▶ _Task statement_: Filter the entries for the string "client". Copy each line that has it.
>>>>
(** * juggernaut.py: the Juggernaut client and its Redis roster

    A shallow embedding of [juggernaut.py]: the [Juggernaut] client
    ([publish], [subscribe_listen]) and the [Roster] / [RedisRoster]
    presence tracker, over a small model of the Python values that
    travel through them and of the Redis commands they issue. *)

From Stdlib Require Import Ascii String.
From stdpp Require Import gmap strings list pretty sorting.

Set Warnings "-register-all,-clear-no-such-hyp".

Open Scope string_scope.

(** ** Python values

    The objects [json.loads] hands to the roster, and the arguments of
    [publish].  Numbers are integers; floats are outside the model. *)

Inductive value : Type :=
| VNone
| VBool (b : bool)
| VInt (n : Z)
| VStr (s : string)
| VList (l : list value)
| VDict (d : list (string * value)).

Inductive exn : Type :=
| KeyError (k : string)
| AttributeError
| TypeError
| IndexError
| ValueError.

Inductive outcome (A : Type) : Type :=
| Return (a : A)
| Raise (e : exn).
Arguments Return {A} a.
Arguments Raise {A} e.

(** What the Python interpreter and the [json] module decide and this
    development leaves open: the text of a list or a dict, the order in
    which a [set] is iterated, and the JSON codec. *)
Class Runtime : Type := {
  repr_container : value → string;
  set_iteration : list string → list string;
  json_dumps : value → string;
  json_loads : string → option value
}.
<<<<
▶ _Task result_:
(** * juggernaut.py: the Juggernaut client and its Redis roster
    A shallow embedding of [juggernaut.py]: the [Juggernaut] client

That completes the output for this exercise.